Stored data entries
-.-.-
(* ===== verification/NSFiles.v ===== *)
(** * Files in the name server: CREATE, CREATEFOLDER, COPY and EXEC

    The branches of [run_client_loop] of [src/name_server/name_server.c] that
    make entries and that read or copy contents through the storage servers.
    What the shell prints when EXEC runs a text is outside the program and a
    parameter. *)
From S2P Require Import Prelude CStr Utils Protocol Disk NSMeta NSPaths NSState NSPersist NSPeer.

(** ** CREATE *)

Definition created_file (filename : cstr) (user ip : cstr) (port now : Z) : FileMetadata :=
  mkMeta (fit MAX_FILENAME_LENGTH filename) (fit MAX_USERNAME_LENGTH user) (fit MAX_IP_LENGTH ip) port
    0 0 0 false now now now (fit MAX_USERNAME_LENGTH user) (fit MAX_USERNAME_LENGTH user) [] [].

(** The file being created and the identity of its server. *)
Record CreatePending := mkPendingCreate { pc_filename : cstr; pc_server : nat }.

Definition create_rollback (ns : NameServer) (filename : cstr) : NameServer :=
  (remove_file_metadata_locked ns filename).1.

(** A server of the table, by identity: one that is gone is no longer counted. *)
Definition count_file (ns : NameServer) (id : nat) : NameServer :=
  set_servers ns (map (λ s, if decide (si_id s = id)
                            then si_with_load s (si_total_bytes s) (si_total_files s + 1) else s) (ns_servers ns)).

Definition create_begin (ns : NameServer) (ctx : Ctx) (msg : list cstr) (now : Z)
  : NameServer * Phase CreatePending :=
  let fd := cx_fd ctx in
  let user := cx_username ctx in
  let filename := fld msg 1 in
  if decide (length msg < 2) then
    (ns, Finished (send_error_and_log fd ERR_INVALID_REQUEST ($"Filename missing in CREATE.")))
  else if negb (validate_filename filename) then
    (ns, Finished (send_error_and_log fd ERR_INVALID_REQUEST ($"Invalid filename requested for CREATE.")))
  else if streq user [] then
    (ns, Finished (send_error_and_log fd ERR_INTERNAL_ERROR ($"Client identity unknown.")))
  else if decide (NS_MAX_FILES <= length (ns_files ns)) then
    (ns, Finished (send_error_and_log fd ERR_INTERNAL_ERROR ($"Maximum file limit reached.")))
  else
    match file_lookup_locked ns filename with
    | (ns, Some _) => (ns, Finished (send_error_and_log fd ERR_FILE_EXISTS ($"File already exists.")))
    | (ns, None) =>
        match ns_servers ns with
        | [] => (ns, Finished (send_error_and_log fd ERR_INTERNAL_ERROR ($"No storage servers available.")))
        | _ =>
            match ns_select_storage_server_balanced ns with
            | (ns, None) =>
                (ns, Finished (send_error_and_log fd ERR_INTERNAL_ERROR ($"No alive storage servers available.")))
            | (ns, Some ss) =>
                match register_file ns filename (created_file filename user (si_client_ip ss) (si_client_port ss) now) with
                | (ns, false) =>
                    (ns, Finished (send_error_and_log fd ERR_INTERNAL_ERROR ($"Failed to index new file.")))
                | (ns, true) =>
                    if (si_sockfd ss <? 0)%Z then
                      (create_rollback ns filename,
                       Finished (send_error_and_log fd ERR_INTERNAL_ERROR ($"Storage server socket unavailable.")))
                    else (ns, Asking ss [$"CREATE_FILE"; filename; user] (mkPendingCreate filename (si_id ss)))
                end
            end
        end
    end.

Definition create_finish (ctx : Ctx) (ns : NameServer) (p : CreatePending) (r : Z + cstr) : NameServer * Outbox :=
  match check_response r ($"OK_CREATE") with
  | inl (code, detail) =>
      (create_rollback ns (pc_filename p), send_error_and_log (cx_fd ctx) code detail)
  | inr _ =>
      (ns_save_metadata (count_file ns (pc_server p)),
       emit (cx_fd ctx) [$"OK"; fit NS_MAX_FIELD_SIZE ($"File '" ++ pc_filename p ++ $"' created successfully.")])
  end.

Definition handle_create {W} `{Servers W} (w : W) (ns : NameServer) (ctx : Ctx) (msg : list cstr) (now : Z)
  : W * NameServer * Outbox :=
  complete w (create_begin ns ctx msg now) (create_finish ctx).

(** ** CREATEFOLDER *)

Definition created_folder (path user : cstr) (now : Z) : FileMetadata :=
  mkMeta (fit MAX_FILENAME_LENGTH path) (fit MAX_USERNAME_LENGTH user) [] 0 0 0 0 true now now now
    (fit MAX_USERNAME_LENGTH user) (fit MAX_USERNAME_LENGTH user) [] [].

(** The part under the lock: the error, or the state with the folder. *)
Definition add_folder (ns : NameServer) (path user : cstr) (now : Z) : NameServer * option (Z * cstr) :=
  if decide (NS_MAX_FILES <= length (ns_files ns)) then
    (ns, Some (ERR_INTERNAL_ERROR, $"Maximum file limit reached."))
  else
    match file_lookup_locked ns path with
    | (ns, Some _) => (ns, Some (ERR_FILE_EXISTS, $"Path already exists."))
    | (ns, None) =>
        match ns_split_parent_child path MAX_FILENAME_LENGTH MAX_FILENAME_LENGTH with
        | None => (ns, Some (ERR_INVALID_REQUEST, $"Unable to resolve parent folder."))
        | Some (parent_path, _) =>
            let '(ns, parent) := if streq parent_path [] then (ns, None) else file_lookup_locked ns parent_path in
            let failure :=
              if streq parent_path [] then None
              else match parent ≫= λ i, ns_files ns !! i with
                   | None => Some (ERR_FILE_NOT_FOUND, $"Parent folder does not exist.")
                   | Some meta => if fm_is_directory meta then None
                                  else Some (ERR_INVALID_REQUEST, $"Parent path is not a folder.")
                   end in
            match failure with
            | Some e => (ns, Some e)
            | None =>
                match register_file ns path (created_folder path user now) with
                | (ns, true) => (ns, None)
                | (ns, false) => (ns, Some (ERR_INTERNAL_ERROR, $"Failed to index folder metadata."))
                end
            end
        end
    end.

Definition handle_createfolder (ns : NameServer) (ctx : Ctx) (msg : list cstr) (now : Z) : NameServer * Outbox :=
  let fd := cx_fd ctx in
  if decide (length msg < 2) then (ns, send_error_and_log fd ERR_INVALID_REQUEST ($"Usage: CREATEFOLDER <path>"))
  else if negb (ns_validate_logical_path (fld msg 1)) then
    (ns, send_error_and_log fd ERR_INVALID_REQUEST ($"Invalid path format."))
  else if streq (cx_username ctx) [] then
    (ns, send_error_and_log fd ERR_INTERNAL_ERROR ($"Client identity unknown."))
  else
    match add_folder ns (fld msg 1) (cx_username ctx) now with
    | (ns, None) => (ns_save_metadata ns, ns_send_simple_ok fd ($"Folder created."))
    | (ns, Some (code, detail)) => (ns, send_error_and_log fd code detail)
    end.

(** ** COPY *)

Record CopyPending := mkPendingCopy { pcp_source_index : nat }.

Definition copy_begin (ns : NameServer) (ctx : Ctx) (msg : list cstr) : NameServer * Phase CopyPending :=
  let fd := cx_fd ctx in
  let user := cx_username ctx in
  let src_name := fld msg 1 in
  let dest_name := fld msg 2 in
  if decide (length msg < 3) then
    (ns, Finished (send_error_and_log fd ERR_INVALID_REQUEST ($"Usage: COPY <source> <dest>")))
  else if negb (validate_filename src_name) || negb (validate_filename dest_name) then
    (ns, Finished (send_error_and_log fd ERR_INVALID_REQUEST ($"Invalid filename(s) for COPY.")))
  else if streq user [] then
    (ns, Finished (send_error_and_log fd ERR_INTERNAL_ERROR ($"Client identity unknown.")))
  else
    let '(ns, src) := file_lookup_locked ns src_name in
    let '(ns, dest) := file_lookup_locked ns dest_name in
    match src, dest with
    | None, _ => (ns, Finished (send_error_and_log fd ERR_FILE_NOT_FOUND ($"Source file not found")))
    | Some _, None =>
        (ns, Finished (send_error_and_log fd ERR_FILE_NOT_FOUND ($"Destination file not found (create it first)")))
    | Some i, Some j =>
        let src_file := default meta0 (ns_files ns !! i) in
        let dest_file := default meta0 (ns_files ns !! j) in
        if negb (file_has_read_access src_file user) then
          (ns, Finished (send_error_and_log fd ERR_PERMISSION_DENIED ($"No read access to source")))
        else if negb (file_has_write_access dest_file user) then
          (ns, Finished (send_error_and_log fd ERR_PERMISSION_DENIED ($"No write access to destination")))
        else
          match server_of ns dest_file, server_of ns src_file with
          | None, _ =>
              (ns, Finished (send_error_and_log fd ERR_INTERNAL_ERROR ($"Destination storage server offline")))
          | Some _, None =>
              (ns, Finished (send_error_and_log fd ERR_INTERNAL_ERROR ($"Source storage server offline")))
          | Some dest_ss, Some src_ss =>
              let '(source_ip, port) :=
                if decide (si_id src_ss = si_id dest_ss) then ($"LOCAL", $"0")
                else (si_client_ip src_ss, to_dec (si_client_port src_ss)) in
              (ns, Asking dest_ss [$"SS_COPY"; dest_name; source_ip; port; src_name; user] (mkPendingCopy i))
          end
    end.

(** The response is forwarded as it came. *)
Definition forward (fd : Z) (raw : cstr) : Outbox := if (fd <? 0)%Z then [] else [(fd, raw)].

Definition copy_finish (ctx : Ctx) (now : Z) (ns : NameServer) (p : CopyPending) (r : Z + cstr)
  : NameServer * Outbox :=
  match r with
  | inl _ => (ns, send_error_and_log (cx_fd ctx) ERR_INTERNAL_ERROR ($"Copy failed on Storage Server"))
  | inr raw =>
      let out := forward (cx_fd ctx) raw in
      if protocol_is_error (protocol_parse_message raw) then (ns, out)
      else if decide (pcp_source_index p < length (ns_files ns)) then
        (ns_save_metadata (set_meta ns (alter (λ f, fm_with_access_by f (cx_username ctx) now)
                                          (pcp_source_index p) (ns_files ns))), out)
      else (ns, out)
  end.

Definition handle_copy {W} `{Servers W} (w : W) (ns : NameServer) (ctx : Ctx) (msg : list cstr) (now : Z)
  : W * NameServer * Outbox :=
  complete w (copy_begin ns ctx msg) (copy_finish ctx now).

(** ** EXEC *)

(** The metadata is saved whenever the access has been recorded. *)
Definition exec_begin (ns : NameServer) (ctx : Ctx) (msg : list cstr) (now : Z) : NameServer * Phase unit :=
  let fd := cx_fd ctx in
  let user := cx_username ctx in
  if decide (length msg < 2) then
    (ns, Finished (send_error_and_log fd ERR_INVALID_REQUEST ($"Filename missing in EXEC.")))
  else if negb (validate_filename (fld msg 1)) then
    (ns, Finished (send_error_and_log fd ERR_INVALID_REQUEST ($"Invalid filename.")))
  else if streq user [] then
    (ns, Finished (send_error_and_log fd ERR_INTERNAL_ERROR ($"Client identity unknown.")))
  else
    match file_lookup_locked ns (fld msg 1) with
    | (ns, None) => (ns, Finished (send_error_and_log fd ERR_FILE_NOT_FOUND ($"File not found.")))
    | (ns, Some i) =>
        let file := default meta0 (ns_files ns !! i) in
        if negb (file_has_read_access file user) then
          (ns, Finished (send_error_and_log fd ERR_PERMISSION_DENIED ($"User lacks read access for EXEC.")))
        else
          let file := fm_with_access_by file user now in
          let ns := update_file ns i file in
          match server_of ns file with
          | None =>
              (ns_save_metadata ns,
               Finished (send_error_and_log fd ERR_INTERNAL_ERROR ($"Storage server for file is offline.")))
          | Some ss => (ns, Asking ss [$"GET_CONTENT"; fm_filename file] tt)
          end
    end.

Section exec.
(** What the process started by [popen] prints; [None]: it could not be started. *)
Context (shell : cstr → option cstr).

Definition exec_line (fd : Z) (line : cstr) : Outbox := emit fd [$"EXEC_OUT"; trim_string line].

Definition exec_finish (ctx : Ctx) (ns : NameServer) (_ : unit) (r : Z + cstr) : NameServer * Outbox :=
  let fd := cx_fd ctx in
  let out :=
    match r with
    | inl _ => send_error_and_log fd ERR_INTERNAL_ERROR ($"Failed to get file content from storage server.")
    | inr raw =>
        let msg := protocol_parse_message raw in
        if protocol_is_error msg then
          send_error_and_log fd (protocol_get_error_code msg)
            (if decide (3 <= length msg) then fld msg 2 else $"Storage server error.")
        else if negb (streq (fld msg 0) ($"OK_CONTENT")) || bool_decide (length msg < 3) then
          send_error_and_log fd ERR_INTERNAL_ERROR ($"Unexpected storage server payload for EXEC.")
        else
          match shell (fld msg 2) with
          | None => send_error_and_log fd ERR_EXEC_FAILED ($"Failed to execute command on server.")
          | Some output =>
              emit fd [$"OK_EXEC_START"] ++
              concat (map (exec_line fd) (fgets_lines NS_MAX_FIELD_SIZE output)) ++
              emit fd [$"OK_EXEC_END"]
          end
    end in
  (ns_save_metadata ns, out).

Definition handle_exec {W} `{Servers W} (w : W) (ns : NameServer) (ctx : Ctx) (msg : list cstr) (now : Z)
  : W * NameServer * Outbox :=
  complete w (exec_begin ns ctx msg now) (exec_finish ctx).
End exec.
(* ===== verification/NSDemo.v ===== *)
(** * A small name server

    The concrete server the witnesses of the name server's theorems use: three
    users, one storage server, a folder with a file, and a file of another
    owner; and a world of storage servers that answers from a script. *)
From S2P Require Import Prelude CStr Utils Protocol Disk NSMeta NSState NSIndex NSPersist NSPeer NSSpec.

(** Each request takes the next answer; without one the connection is lost. *)
#[export] Instance scripted : Servers (list cstr) :=
  λ answers _ _, match answers with
                 | answer :: answers => (answers, inr answer)
                 | [] => ([], inl (-5)%Z)
                 end.

Definition line (fields : list cstr) : cstr := default [] (protocol_build_message fields).

Definition demo_server : StorageServerInfo :=
  mkInfo 0 ($"127.0.0.1") 9001 ($"127.0.0.1") 9002 5 true 0 0 1.

Definition entry (name owner : cstr) (is_directory : bool) : FileMetadata :=
  mkMeta name owner (if is_directory then [] else $"127.0.0.1") (if is_directory then 0 else 9002)%Z 0 0 0 is_directory
    1 1 1 owner owner [] [].

Definition add_entry (ns : NameServer) (f : FileMetadata) : NameServer := (register_file ns (fm_filename f) f).1.

Definition demo_entries : list FileMetadata :=
  [entry ($"docs") ($"ann") true; entry ($"docs/a") ($"ann") false; entry ($"old") ($"ann") true;
   entry ($"b") ($"bob") false].

Definition demo_start : NameServer :=
  set_servers (ns_blank 8080 (mkDisk ∅ {[ $"." ]} (λ _, NoFault))) [demo_server].

Definition demo_tree : NameServer := foldl add_entry demo_start demo_entries.

Definition ann : Ctx := mkCtx 10 ($"ann").
Definition bob : Ctx := mkCtx 11 ($"bob").

Definition entry_good (f : FileMetadata) : bool :=
  negb (bool_decide (fm_filename f = [])) && (length (fm_filename f) <? MAX_FILENAME_LENGTH) &&
  (length (fm_owner f) <? MAX_USERNAME_LENGTH) && bool_decide (fm_read_users f = []) && bool_decide (fm_write_users f = []).

Lemma add_entry_wf ns f :
  ns_wf ns → entry_good f = true → registry ns !! fm_filename f = None → length (ns_files ns) < NS_MAX_FILES →
  ns_wf (add_entry ns f).
Proof.
  unfold entry_good. rewrite !andb_true_iff !Nat.ltb_lt negb_true_iff !bool_decide_eq_true bool_decide_eq_false.
  intros Hwf ((((Hne & Hl) & Ho) & Hr) & Hw) Hnew Hc. unfold add_entry.
  pose proof (refines_register (fm_owner f) ns Hwf f Hnew Hne Hl Hc eq_refl Ho Hr Hw) as H.
  destruct (register_file ns (fm_filename f) f). apply H.
Qed.

Lemma start_wf port d servers : ns_wf (set_servers (ns_blank port d) servers).
Proof.
  split; [|done|done]. destruct (blank_wf port d). by split.
Qed.

Lemma demo_tree_wf : ns_wf demo_tree.
Proof.
  unfold demo_tree, demo_entries. cbn [foldl].
  repeat (apply add_entry_wf; [|vm_compute; reflexivity|vm_compute; reflexivity|apply Nat.ltb_lt; vm_compute; reflexivity]).
  apply start_wf.
Qed.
-.-.-
Task brief: For this exercise, repeat exactly the lines of the data above from the one with "let ns := update_file ns i file in" down to the one with "match shell (fld msg 2) with", both end lines included.

Solution for this exercise:
          let ns := update_file ns i file in
          match server_of ns file with
          | None =>
              (ns_save_metadata ns,
               Finished (send_error_and_log fd ERR_INTERNAL_ERROR ($"Storage server for file is offline.")))
          | Some ss => (ns, Asking ss [$"GET_CONTENT"; fm_filename file] tt)
          end
    end.

Section exec.
(** What the process started by [popen] prints; [None]: it could not be started. *)
Context (shell : cstr → option cstr).

Definition exec_line (fd : Z) (line : cstr) : Outbox := emit fd [$"EXEC_OUT"; trim_string line].

Definition exec_finish (ctx : Ctx) (ns : NameServer) (_ : unit) (r : Z + cstr) : NameServer * Outbox :=
  let fd := cx_fd ctx in
  let out :=
    match r with
    | inl _ => send_error_and_log fd ERR_INTERNAL_ERROR ($"Failed to get file content from storage server.")
    | inr raw =>
        let msg := protocol_parse_message raw in
        if protocol_is_error msg then
          send_error_and_log fd (protocol_get_error_code msg)
            (if decide (3 <= length msg) then fld msg 2 else $"Storage server error.")
        else if negb (streq (fld msg 0) ($"OK_CONTENT")) || bool_decide (length msg < 3) then
          send_error_and_log fd ERR_INTERNAL_ERROR ($"Unexpected storage server payload for EXEC.")
        else
          match shell (fld msg 2) with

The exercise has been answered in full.